Data_Analysis_for_Employee_Dataset

The provided code is a Python script that performs data preprocessing, analysis, visualization, and machine learning tasks on a dataset.

  1. It imports the necessary libraries: pandas, numpy, seaborn, and matplotlib.pyplot.
  2. Reads the dataset from a CSV file using pandas and displays the first few rows of the dataset.
  3. Prints information about the dataset, including the column names and data types.
  4. Defines several functions to fix and transform specific columns in the dataset.
  5. Applies the defined functions to clean and transform the data in the respective columns.
  6. Fills missing values with the mode of each column.
  7. Removes any duplicate rows from the dataset.
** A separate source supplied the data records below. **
(* ===== verification/Terminal.v ===== *)
(** * Reading a line from the terminal

    [read] on the console, from [fileread] of [file.c] through [readi] to
    [consoleread] of [console.c], and its composition with the line editor: what
    was typed and edited before Enter is what the process finds in its buffer. *)

From S2P Require Import Prelude Bytes Params Kernel Spinlock Sched Frame Kalloc Vm Umem Monitor Sleeplock Console Kbd Lineedit Bio Biospec Log Logspec Crash Fs Fsspec Inode Filespec Filewrite Pipe File Fileio.

(** ** [consoleread] *)

(** The buffer holds [l] from the read index on, and nothing more to read. *)
Record to_read (l : list Z) (b : inputbuf) : Prop := {
  tr_bytes : ∀ j c, l !! j = Some c → input_at (in_r b + Z.of_nat j) b = c;
  tr_r : 0 <= in_r b;
  tr_w : in_w b = in_r b + Z.of_nat (length l);
  tr_fits : in_w b < 2 ^ 32;
}.

Lemma to_read_next c l b : to_read (c :: l) b → to_read l (set_in_r (u32 (in_r b + 1)) b) ∧ in_w b ≠ in_r b ∧ input_at (in_r b) b = c.
Proof.
  intros [H1 H2 H3 H4]. cbn [length] in *. rewrite u32_id by lia. split_and!.
  - split; cbn [in_r in_w set_in_r]; [|lia..]. intros j x Hj. rewrite <-(H1 (S j) x Hj).
    by replace (in_r b + 1 + Z.of_nat j) with (in_r b + Z.of_nat (S j)) by lia.
  - lia.
  - rewrite <-(H1 O c eq_refl). by rewrite Z.add_0_r.
Qed.

Section reading.
Context (i p : nat) (e : bool) (pr : proc).
Context (put : Z → list Z → M kernel unit) (cap : nat) (got : kernel → list Z → Prop) `{!Dest put cap got}.

Lemma wp_console_wait ls fuel κ k (Q : bool → kernel → Prop) :
  at_ i (Some p) e ls κ k → in_w (input κ) ≠ in_r (input κ) → Q true k → wp (console_wait (S fuel)) Q k.
Proof.
  intros Hat Hne HQ. cbn [console_wait]. wpr. at_rw input Hat.
  rewrite (proj2 (Z.eqb_neq (in_r (input κ)) _)) by congruence. by wpr.
Qed.

(** One byte: it goes behind those already copied. *)
Lemma wp_read_byte c l done target n κ k (Q : option Z → kernel → Prop) :
  at_ i (Some p) e [Lcons] κ k → to_read (c :: l) (input κ) → c ≠ C 68 → got κ done →
  target = Z.of_nat (S n + length done) → (length done + 1 ≤ cap)%nat →
  (∀ m k', let κ' := set_pmem m (set_input (set_in_r (u32 (in_r (input κ) + 1)) (input κ)) κ) in
     at_ i (Some p) e [Lcons] κ' k' → to_read l (input κ') → got κ' (done ++ [c]) →
     wp (if c =? NL then mret (Some (Z.of_nat n)) else consoleread_loop n put target) Q k') →
  wp (consoleread_loop (S n) put target) Q k.
Proof.
  intros Hat Hr Hcd Hgot -> Hcap HQ. destruct (to_read_next _ _ _ Hr) as (Hr' & Hne & Hc).
  cbn [consoleread_loop]. wpr. destruct max_wakeups_S as [w ->]. eapply wp_console_wait; [exact Hat|done|].
  cbn [negb]. wpr. at_rw input Hat. rewrite Hc, (proj2 (Z.eqb_neq _ _) Hcd). wpr.
  pose proof (at_modify (upd_input (λ b, set_in_r (u32 (in_r b + 1)) b)) _ _ _ _ _ _ ltac:(by intros []) Hat) as Hat1.
  replace (Z.of_nat (S n + length done) - Z.of_nat (S n)) with (Z.of_nat (length done)) by lia.
  eapply (dest_put (put := put)); [exact Hat1|by eapply (dest_stable (put := put)); [..|exact Hgot]|done|].
  intros m k' Hat' Hgot'. by apply (HQ m k').
Qed.

Lemma wp_consoleread_loop l done target n κ k (Q : option Z → kernel → Prop) :
  at_ i (Some p) e [Lcons] κ k → to_read (l ++ [NL]) (input κ) → NL ∉ l → C 68 ∉ l → got κ done →
  target = Z.of_nat (n + length done) → (length l < n)%nat → (length done + length l + 1 ≤ cap)%nat →
  (∀ m k', let κ' := set_pmem m (set_input (set_in_r (in_w (input κ)) (input κ)) κ) in
     at_ i (Some p) e [Lcons] κ' k' → got κ' (done ++ l ++ [NL]) →
     Q (Some (Z.of_nat n - Z.of_nat (length l) - 1)) k') →
  wp (consoleread_loop n put target) Q k.
Proof.
  revert done n κ k. induction l as [|c l IH]; intros done n κ k Hat Hr Hnl Hcd Hgot Ht Hn Hcap HQ;
    (destruct n as [|n]; [cbn in Hn; lia|]); cbn [app length] in *.
  - eapply wp_read_byte; [exact Hat|exact Hr|done|exact Hgot|done|lia|].
    assert (u32 (in_r (input κ) + 1) = in_w (input κ)) as ->
      by (destruct Hr; cbn in tr_w0; rewrite u32_id; lia).
    intros m k1 κ1 Hat1 Hr1 Hgot1. rewrite Z.eqb_refl. wpr.
    replace (Z.of_nat n) with (Z.of_nat (S n) - Z.of_nat 0 - 1) by lia. by apply (HQ m).
  - apply not_elem_of_cons in Hnl as [Hc1 Hnl], Hcd as [Hc2 Hcd].
    eapply wp_read_byte; [exact Hat|exact Hr|congruence|exact Hgot|done|lia|].
    intros m k1 κ1 Hat1 Hr1 Hgot1. rewrite (proj2 (Z.eqb_neq c NL)) by congruence.
    eapply (IH (done ++ [c])); [exact Hat1|exact Hr1|done|done|exact Hgot1|rewrite length_app; cbn; lia|lia|
      rewrite length_app; cbn; lia|].
    intros m2 k2 Hat2 Hgot2. rewrite <-app_assoc in Hgot2.
    replace (Z.of_nat n - Z.of_nat (length l) - 1) with (Z.of_nat (S n) - Z.of_nat (S (length l)) - 1) by lia.
    by apply (HQ m2).
Qed.

(** The whole call: the inode is unlocked meanwhile. *)
Lemma wp_consoleread ip ino l n κ k (Q : Z → kernel → Prop) :
  at_ i (Some p) e [] κ k → procs κ !! p = Some pr → p_state pr = RUNNING →
  inodes κ !! ip = Some (locked_by (p_pid pr) ino) → idle ino →
  to_read (l ++ [NL]) (input κ) → NL ∉ l → C 68 ∉ l → got κ [] → (length l < n)%nat → (length l + 1 ≤ cap)%nat →
  (∀ κ' k', at_ i (Some p) e [] κ' k' → got κ' (l ++ [NL]) → procs κ' !! p = Some pr →
     inodes κ' !! ip = Some (locked_by (p_pid pr) ino) → files κ' = files κ →
     input κ' = set_in_r (in_w (input κ)) (input κ) → crt κ' = crt κ → crtpos κ' = crtpos κ → Q (Z.of_nat (length l + 1)) k') →
  wp (consoleread ip put (Z.of_nat n)) Q k.
Proof.
  intros Hat Hp Hrun Hi Hid Hr Hnl Hcd Hgot Hn Hcap HQ. unfold consoleread. wpr.
  eapply (wp_iunlock i p e pr ip ino); [exact Hat|done|done|apply Hid|]. intros k1 A1.
  set (κ1 := set_procs _ _) in A1. wpr. eapply wp_acquire; [exact A1|apply not_elem_of_nil|]. intros k2 A2. wpr.
  rewrite Nat2Z.id. eapply (wp_consoleread_loop l [] _ n κ1); [exact A2|exact Hr|done|done|
    by eapply (dest_stable (put := put)); [..|exact Hgot]|by rewrite Nat.add_0_r|done|cbn; lia|].
  intros m k3 κ3 A3 G3. wpr. eapply wp_release; [exact A3|]. intros k4 A4. wpr.
  assert (ip < length (inodes κ))%nat by (by eapply lookup_lt_Some).
  eapply (wp_ilock i p e pr ip (unlocked ino)); [exact A4| |by apply list_lookup_insert_eq|by destruct Hid|].
  { cbn. rewrite list_lookup_fmap, Hp. cbn. unfold wake_proc. by rewrite Hrun. }
  intros k5 A5. wpr. replace (Z.of_nat n - _) with (Z.of_nat (length l + 1)) by lia. eapply HQ; [exact A5|..].
  - by eapply (dest_stable (put := put)); [..|exact G3].
  - cbn. rewrite list_lookup_fmap, Hp. cbn. unfold wake_proc. by rewrite Hrun.
  - cbn. rewrite list_lookup_insert_eq by (by rewrite length_insert). by destruct ino.
  - done.
  - done.
  - done.
  - done.
Qed.
End reading.

(** ** [read] on the console *)

Section fileread.
Context (i p : nat) (e : bool) (pr : proc) (f : nat) (fl : file) (ip : nat) (ino : inode).

(** File [f] is the console, open for reading; process [p] runs. *)
Record console_open (κ : kernel) : Prop := {
  co_file : files κ !! f = Some fl;
  co_ino : inodes κ !! ip = Some ino;
  co_proc : procs κ !! p = Some pr;
  co_running : p_state pr = RUNNING;
  co_readable : f_readable fl = true;
  co_type : f_type fl = FD_INODE;
  co_ip : f_ip fl = Some ip;
  co_idle : idle ino;
  co_dev : i_type ino = T_DEV;
  co_major : i_major ino = CONSOLE;
  co_devsw : devsw_console κ = true;
}.

Lemma wp_fileread_console l addr n κ k (Q : Z → kernel → Prop) :
  at_ i (Some p) e [] κ k → console_open κ → to_read (l ++ [NL]) (input κ) → NL ∉ l → C 68 ∉ l →
  ubuf κ addr (Z.to_nat n) → Z.of_nat (length l) < n < 2 ^ 31 →
  (∀ κ' k', at_ i (Some p) e [] κ' k' → received addr (Z.to_nat n) κ' (l ++ [NL]) →
     input κ' = set_in_r (in_w (input κ)) (input κ) → crt κ' = crt κ → crtpos κ' = crtpos κ → Q (Z.of_nat (length l + 1)) k') →
  wp (fileread f addr n) Q k.
Proof.
  intros Hat [] Hr Hnl Hcd Hub Hn HQ. unfold fileread. wpr. eapply wp_file_get; [exact Hat|done|]. cbn [id].
  rewrite co_readable0, co_type0, co_ip0. cbn [negb]. wpr.
  eapply wp_ilock; [exact Hat|exact co_proc0|exact co_ino0|done|]. intros k1 A1.
  assert (ip < length (inodes κ))%nat by (by eapply lookup_lt_Some). wpr. unfold readi. wpr.
  eapply wp_inode_get; [exact A1|by apply list_lookup_insert_eq|]. cbn [id i_type locked_by set_i_lock i_major].
  rewrite co_dev0, co_major0, Z.eqb_refl. unfold has_dev. wpr. at_rw devsw_console A1. cbn [devsw_console with_inode set_inodes].
  rewrite co_devsw0. cbn [negb]. change (_ && true) with true. cbn [negb]. wpr.
  rewrite s32_u32 by lia. rewrite <-(Z2Nat.id n) at 1 by lia.
  eapply (wp_consoleread i p e pr (uput addr) (Z.to_nat n) (received addr (Z.to_nat n)) ip ino l (Z.to_nat n));
    [exact A1|done|done|by apply list_lookup_insert_eq|done|exact Hr|done|done| |lia|lia|].
  { split; [by eapply ubuf_stable; [..|exact Hub]|done]. }
  intros κ2 k2 A2 G2 P2 I2 F2 Hin Hc1 Hc2. wpr.
  rewrite (proj2 (Z.ltb_lt 0 _)) by lia. wpr.
  pose proof (at_modify (upd_file f (λ fl, set_f_off (u32 (f_off fl + Z.of_nat (length l + 1))) fl)) _ _ _ _ _ _
    ltac:(by intros []) A2) as A3.
  eapply (wp_iunlock i p e pr ip ino); [exact A3|done|done|apply co_idle0|]. intros k4 A4. wpr.
  eapply HQ; [exact A4|by eapply dest_stable; [..|exact G2]|done..].
Qed.
End fileread.

(** ** From the keys to the buffer *)

(** An edited line holds only characters that were typed, none of which ends a line. *)
Lemma edit_char_elem c l q l' q' :
  edit_char c (l, q) = Some (l', q') → ∀ x, x ∈ l' → x ∈ l ∨ x ≠ NL ∧ x ≠ C 68.
Proof.
  unfold edit_char. intros He x Hx. destruct (_ || _) eqn:H1 in He; [done|]. rewrite !orb_false_iff, !Z.eqb_neq in H1.
  repeat case_match; simplify_eq; auto; try (by apply elem_of_nil in Hx).
  - unfold del in Hx. rewrite elem_of_app in Hx. left. destruct Hx as [Hx%subseteq_take|Hx%subseteq_drop]; done.
  - unfold ins in Hx. rewrite elem_of_app, elem_of_cons in Hx.
    destruct Hx as [Hx%subseteq_take|[->|Hx%subseteq_drop]]; tauto.
Qed.

Lemma edit_elem ks l q l' q' :
  edit ks (l, q) = Some (l', q') → ∀ x, x ∈ l' → x ∈ l ∨ x ≠ NL ∧ x ≠ C 68.
Proof.
  revert l q. induction ks as [|c ks IH]; intros l q He x Hx; cbn [edit] in He.
  { simplify_eq. by left. }
  apply bind_Some in He as ([l1 q1] & H1 & He).
  destruct (IH _ _ He x Hx) as [Hx1|]; [by eapply edit_char_elem|by right].
Qed.

Lemma entered_to_read pre above r l q ps k :
  entered pre above r l q ps k → r = Z.of_nat (length pre) → (length pre + length l < 128)%nat →
  to_read (l ++ [NL]) (input k).
Proof.
  intros [[rest Hb] Hr Hw _ _ _ _ _] -> Hlen. split; rewrite ?Hr, ?Hw, ?length_app; cbn [length]; try lia.
  intros j c Hj. pose proof (lookup_lt_Some _ _ _ Hj) as Hlt. rewrite length_app in Hlt. cbn in Hlt.
  unfold input_at. rewrite Z.mod_small by (unfold INPUT_BUF; lia).
  replace (Z.to_nat _) with (length pre + j)%nat by lia. rewrite Hb, lookup_app_r, lookup_app_l by (rewrite ?length_app; cbn; lia).
  replace (length pre + j - length pre)%nat with j by lia. by rewrite Hj.
Qed.


(** ** A sample terminal *)

Definition tty : inode := mk_inode 1 5 1 (mk_sleeplock 0 "inode" 0) true T_DEV CONSOLE 1 1 0 [].
Definition terminal : kernel :=
  sample_user (filled 0) (set_files [sample_fl] (set_inodes [tty] (set_devsw_console true
    (set_uart_in (typed ++ [CR]) (set_uart true sample))))).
  8. Performs various data analysis tasks and prints the results:
    • Average income of the employees in the dataset.
    • Percentage of employees earning more than $50,000.
    • Percentage of employees who have purchased a bike.
    • Most common occupation in the dataset.
    • Number of employees with no children.
    • Average number of cars owned by employees.
    • Number of employees living in the Pacific region.
    • Average age in the dataset.
    • Percentage of employees with a commute distance of 5-10 miles and own a home.
    • Most common commute distance in the dataset.
    • Most common gender in the dataset.
    • Average income of male employees.
    • Average income of female employees.
    • Percentage of male employees in the dataset.
    • Percentage of female employees in the dataset.
    • Number of employees with 2 or more cars and income < $50,000.
    • Percentage of individuals who are home owners and have purchased a bike.
    • Highest income in the dataset.
    • Number of employees with a partial college education.
    • Number of employees over 50 years old.
    • Percentage of male employees over 50 years old.
    • Number of employees with a skilled manual occupation.
    • ID(s) of rows with the highest income.
    • Number of employees with a graduate degree.
    • Average income in Europe.
    • Average income in the Pacific region.
    • Most common marital status in the dataset.
    • Average income for single individuals.
    • Average income for married individuals.
  9. Generates several visualizations using seaborn and matplotlib:
    • Bar chart showing the average income by the number of cars owned.
    • Box plot for the income distribution.
    • Box plot for the age distribution.
    • Heatmap of the count of education levels by occupation.
    • Count plot of occupations.
    • Heatmap of the correlation matrix.
    • Scatter plot of age versus income.
  10. Saves the modified dataset to a new CSV file called 'Data_after.csv'.
  11. Performs machine learning tasks using logistic regression:
    • Converts categorical variables to numerical using one-hot encoding.
    • Splits the dataset into training and testing sets.
    • Initializes and trains a logistic regression model.
    • Scales the features using standardization.
    • Predicts the income category for the test data.
    • Evaluates the accuracy of the model.